Entries taken from a collection:
==========
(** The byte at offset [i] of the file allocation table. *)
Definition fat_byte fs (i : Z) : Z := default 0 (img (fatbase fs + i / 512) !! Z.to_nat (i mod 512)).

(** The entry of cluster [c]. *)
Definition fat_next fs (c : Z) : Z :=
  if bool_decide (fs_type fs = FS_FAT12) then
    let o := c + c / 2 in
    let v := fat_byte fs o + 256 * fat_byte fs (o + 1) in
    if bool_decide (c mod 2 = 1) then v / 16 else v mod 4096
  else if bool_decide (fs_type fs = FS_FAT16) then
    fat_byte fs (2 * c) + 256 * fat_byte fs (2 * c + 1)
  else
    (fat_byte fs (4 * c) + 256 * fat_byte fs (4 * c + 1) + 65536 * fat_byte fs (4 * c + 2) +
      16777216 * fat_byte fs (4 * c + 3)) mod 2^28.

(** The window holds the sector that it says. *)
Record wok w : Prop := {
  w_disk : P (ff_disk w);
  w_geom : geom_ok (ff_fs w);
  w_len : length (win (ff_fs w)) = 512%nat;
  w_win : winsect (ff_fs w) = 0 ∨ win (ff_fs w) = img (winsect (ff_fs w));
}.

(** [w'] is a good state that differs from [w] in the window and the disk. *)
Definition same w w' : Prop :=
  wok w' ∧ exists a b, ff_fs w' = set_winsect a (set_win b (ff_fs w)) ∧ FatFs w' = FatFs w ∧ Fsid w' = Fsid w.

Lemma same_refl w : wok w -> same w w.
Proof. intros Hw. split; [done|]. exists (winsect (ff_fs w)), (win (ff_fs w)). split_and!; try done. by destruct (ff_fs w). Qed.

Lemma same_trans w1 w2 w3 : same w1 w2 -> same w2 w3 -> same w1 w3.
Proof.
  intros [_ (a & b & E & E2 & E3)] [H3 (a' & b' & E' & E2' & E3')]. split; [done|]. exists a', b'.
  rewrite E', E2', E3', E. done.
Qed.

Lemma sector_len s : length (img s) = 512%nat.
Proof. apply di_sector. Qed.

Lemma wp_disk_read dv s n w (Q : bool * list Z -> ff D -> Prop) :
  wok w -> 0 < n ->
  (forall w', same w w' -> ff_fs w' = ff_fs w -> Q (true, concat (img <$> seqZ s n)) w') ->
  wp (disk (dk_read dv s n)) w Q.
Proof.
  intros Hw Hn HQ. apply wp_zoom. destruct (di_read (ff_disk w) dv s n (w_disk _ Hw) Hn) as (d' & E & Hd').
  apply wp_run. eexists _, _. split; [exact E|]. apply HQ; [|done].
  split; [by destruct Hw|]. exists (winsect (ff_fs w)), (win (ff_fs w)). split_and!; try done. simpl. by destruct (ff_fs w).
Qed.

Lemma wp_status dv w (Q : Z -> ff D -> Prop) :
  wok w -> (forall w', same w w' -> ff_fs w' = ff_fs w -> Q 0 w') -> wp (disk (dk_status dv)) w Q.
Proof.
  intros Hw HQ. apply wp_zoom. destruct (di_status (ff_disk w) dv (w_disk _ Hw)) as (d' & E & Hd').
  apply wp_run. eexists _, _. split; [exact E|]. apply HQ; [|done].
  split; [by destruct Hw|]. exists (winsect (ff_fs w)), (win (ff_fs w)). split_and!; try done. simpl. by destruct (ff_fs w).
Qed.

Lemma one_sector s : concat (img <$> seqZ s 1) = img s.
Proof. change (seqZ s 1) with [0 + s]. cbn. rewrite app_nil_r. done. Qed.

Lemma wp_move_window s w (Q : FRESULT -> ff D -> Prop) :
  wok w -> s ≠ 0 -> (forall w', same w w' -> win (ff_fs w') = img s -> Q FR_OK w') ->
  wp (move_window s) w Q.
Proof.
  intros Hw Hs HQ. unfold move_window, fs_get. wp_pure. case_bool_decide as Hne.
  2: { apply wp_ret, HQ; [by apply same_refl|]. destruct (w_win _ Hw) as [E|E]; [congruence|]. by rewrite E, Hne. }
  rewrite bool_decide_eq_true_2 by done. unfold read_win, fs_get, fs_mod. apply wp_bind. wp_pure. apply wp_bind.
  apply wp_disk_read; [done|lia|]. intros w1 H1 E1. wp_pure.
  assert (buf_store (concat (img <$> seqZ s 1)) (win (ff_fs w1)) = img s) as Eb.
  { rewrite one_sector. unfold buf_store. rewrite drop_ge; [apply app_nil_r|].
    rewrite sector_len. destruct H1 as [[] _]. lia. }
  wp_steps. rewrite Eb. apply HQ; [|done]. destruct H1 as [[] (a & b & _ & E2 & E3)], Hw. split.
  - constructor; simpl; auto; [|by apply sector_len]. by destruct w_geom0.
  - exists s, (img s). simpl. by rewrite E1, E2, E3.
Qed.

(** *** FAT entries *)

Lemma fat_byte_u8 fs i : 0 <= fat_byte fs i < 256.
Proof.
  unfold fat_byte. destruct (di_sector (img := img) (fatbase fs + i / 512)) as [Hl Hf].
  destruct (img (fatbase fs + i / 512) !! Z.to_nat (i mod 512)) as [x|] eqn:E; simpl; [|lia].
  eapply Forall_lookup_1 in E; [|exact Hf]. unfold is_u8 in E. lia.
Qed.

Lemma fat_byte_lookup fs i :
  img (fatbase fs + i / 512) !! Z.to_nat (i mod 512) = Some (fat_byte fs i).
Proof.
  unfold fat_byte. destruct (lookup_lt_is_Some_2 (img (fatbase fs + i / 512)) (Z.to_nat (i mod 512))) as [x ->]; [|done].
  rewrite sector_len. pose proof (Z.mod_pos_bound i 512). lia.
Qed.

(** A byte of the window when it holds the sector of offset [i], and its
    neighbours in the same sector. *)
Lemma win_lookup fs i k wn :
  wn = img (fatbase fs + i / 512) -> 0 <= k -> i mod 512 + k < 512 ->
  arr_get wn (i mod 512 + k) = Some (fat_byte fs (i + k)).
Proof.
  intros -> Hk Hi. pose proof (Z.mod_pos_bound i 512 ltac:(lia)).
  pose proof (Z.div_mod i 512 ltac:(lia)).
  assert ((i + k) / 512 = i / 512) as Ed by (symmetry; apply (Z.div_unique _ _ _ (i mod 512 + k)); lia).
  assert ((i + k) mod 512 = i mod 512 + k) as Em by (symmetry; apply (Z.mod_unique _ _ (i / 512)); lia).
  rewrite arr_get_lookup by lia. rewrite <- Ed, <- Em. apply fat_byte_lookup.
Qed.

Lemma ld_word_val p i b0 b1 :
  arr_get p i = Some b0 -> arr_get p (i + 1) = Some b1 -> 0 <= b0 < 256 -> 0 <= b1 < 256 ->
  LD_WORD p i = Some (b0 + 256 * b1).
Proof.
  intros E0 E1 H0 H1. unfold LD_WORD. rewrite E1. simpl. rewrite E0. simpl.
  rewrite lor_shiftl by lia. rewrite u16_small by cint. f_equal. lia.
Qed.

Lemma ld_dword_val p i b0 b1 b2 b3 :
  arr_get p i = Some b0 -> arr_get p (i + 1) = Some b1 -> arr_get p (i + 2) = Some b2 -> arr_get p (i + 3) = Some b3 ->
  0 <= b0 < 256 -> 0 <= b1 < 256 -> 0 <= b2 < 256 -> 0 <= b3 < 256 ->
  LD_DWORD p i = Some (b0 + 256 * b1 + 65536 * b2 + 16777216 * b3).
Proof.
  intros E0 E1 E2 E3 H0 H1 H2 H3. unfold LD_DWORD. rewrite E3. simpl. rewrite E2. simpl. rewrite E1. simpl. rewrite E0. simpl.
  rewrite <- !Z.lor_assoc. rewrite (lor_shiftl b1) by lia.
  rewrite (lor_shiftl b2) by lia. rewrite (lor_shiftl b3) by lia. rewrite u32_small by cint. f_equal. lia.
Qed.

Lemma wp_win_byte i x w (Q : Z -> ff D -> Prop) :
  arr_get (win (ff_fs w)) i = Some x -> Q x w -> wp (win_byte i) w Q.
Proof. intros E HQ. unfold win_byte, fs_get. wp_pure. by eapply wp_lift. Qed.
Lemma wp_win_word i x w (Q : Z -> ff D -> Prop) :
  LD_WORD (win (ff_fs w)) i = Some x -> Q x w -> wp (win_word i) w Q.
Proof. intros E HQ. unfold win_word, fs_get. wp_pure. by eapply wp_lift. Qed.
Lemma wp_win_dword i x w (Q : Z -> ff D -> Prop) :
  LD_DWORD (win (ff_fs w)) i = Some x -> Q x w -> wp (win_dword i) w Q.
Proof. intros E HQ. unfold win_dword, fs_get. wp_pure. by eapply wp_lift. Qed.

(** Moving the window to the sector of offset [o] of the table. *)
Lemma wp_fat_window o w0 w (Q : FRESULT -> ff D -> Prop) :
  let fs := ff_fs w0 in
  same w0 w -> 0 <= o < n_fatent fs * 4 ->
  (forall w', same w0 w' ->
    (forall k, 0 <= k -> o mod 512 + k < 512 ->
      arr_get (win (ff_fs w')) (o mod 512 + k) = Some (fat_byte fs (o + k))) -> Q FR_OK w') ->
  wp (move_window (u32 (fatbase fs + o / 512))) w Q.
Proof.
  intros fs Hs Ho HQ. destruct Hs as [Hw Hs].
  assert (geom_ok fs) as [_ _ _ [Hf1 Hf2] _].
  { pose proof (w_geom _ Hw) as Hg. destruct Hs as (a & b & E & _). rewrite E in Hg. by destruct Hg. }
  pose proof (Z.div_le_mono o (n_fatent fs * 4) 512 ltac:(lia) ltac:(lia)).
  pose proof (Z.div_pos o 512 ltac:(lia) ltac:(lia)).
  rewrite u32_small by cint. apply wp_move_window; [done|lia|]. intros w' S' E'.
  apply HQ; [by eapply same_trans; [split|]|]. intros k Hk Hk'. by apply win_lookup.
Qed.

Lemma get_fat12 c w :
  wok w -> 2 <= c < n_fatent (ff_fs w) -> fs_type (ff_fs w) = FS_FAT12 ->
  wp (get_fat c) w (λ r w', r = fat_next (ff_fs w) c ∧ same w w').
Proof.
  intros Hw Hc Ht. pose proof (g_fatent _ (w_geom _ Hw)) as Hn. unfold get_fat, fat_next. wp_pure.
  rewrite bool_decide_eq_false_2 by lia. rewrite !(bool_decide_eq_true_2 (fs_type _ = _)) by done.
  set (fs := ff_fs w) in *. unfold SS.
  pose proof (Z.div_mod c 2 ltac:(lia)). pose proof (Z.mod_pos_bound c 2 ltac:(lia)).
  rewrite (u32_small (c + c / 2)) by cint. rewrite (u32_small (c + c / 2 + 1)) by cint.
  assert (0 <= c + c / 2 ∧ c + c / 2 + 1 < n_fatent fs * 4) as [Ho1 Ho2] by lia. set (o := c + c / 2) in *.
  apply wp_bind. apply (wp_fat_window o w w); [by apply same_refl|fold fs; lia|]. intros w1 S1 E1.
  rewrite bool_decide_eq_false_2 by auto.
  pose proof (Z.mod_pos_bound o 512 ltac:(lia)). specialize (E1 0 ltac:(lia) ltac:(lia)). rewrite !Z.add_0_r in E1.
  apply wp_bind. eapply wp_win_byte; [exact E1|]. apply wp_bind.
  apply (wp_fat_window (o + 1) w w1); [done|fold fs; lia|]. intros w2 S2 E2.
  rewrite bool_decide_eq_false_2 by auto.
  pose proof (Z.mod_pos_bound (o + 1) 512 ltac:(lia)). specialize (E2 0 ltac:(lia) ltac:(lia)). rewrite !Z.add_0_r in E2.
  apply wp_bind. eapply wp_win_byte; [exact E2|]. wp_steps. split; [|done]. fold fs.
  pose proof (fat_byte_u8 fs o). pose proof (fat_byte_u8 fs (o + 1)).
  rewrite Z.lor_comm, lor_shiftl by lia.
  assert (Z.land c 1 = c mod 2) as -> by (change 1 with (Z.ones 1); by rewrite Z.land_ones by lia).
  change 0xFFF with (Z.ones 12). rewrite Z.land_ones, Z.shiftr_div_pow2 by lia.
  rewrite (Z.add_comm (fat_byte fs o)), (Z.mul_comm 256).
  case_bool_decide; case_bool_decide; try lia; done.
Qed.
==========
* What you should do
Once you find the line with "wp_steps. rewrite Eb." in the entries above, output it and each line after it up to and including the line with "(** *** FAT entries *)", and nothing else.

* Task answer
  wp_steps. rewrite Eb. apply HQ; [|done]. destruct H1 as [[] (a & b & _ & E2 & E3)], Hw. split.
  - constructor; simpl; auto; [|by apply sector_len]. by destruct w_geom0.
  - exists s, (img s). simpl. by rewrite E1, E2, E3.
Qed.

(** *** FAT entries *)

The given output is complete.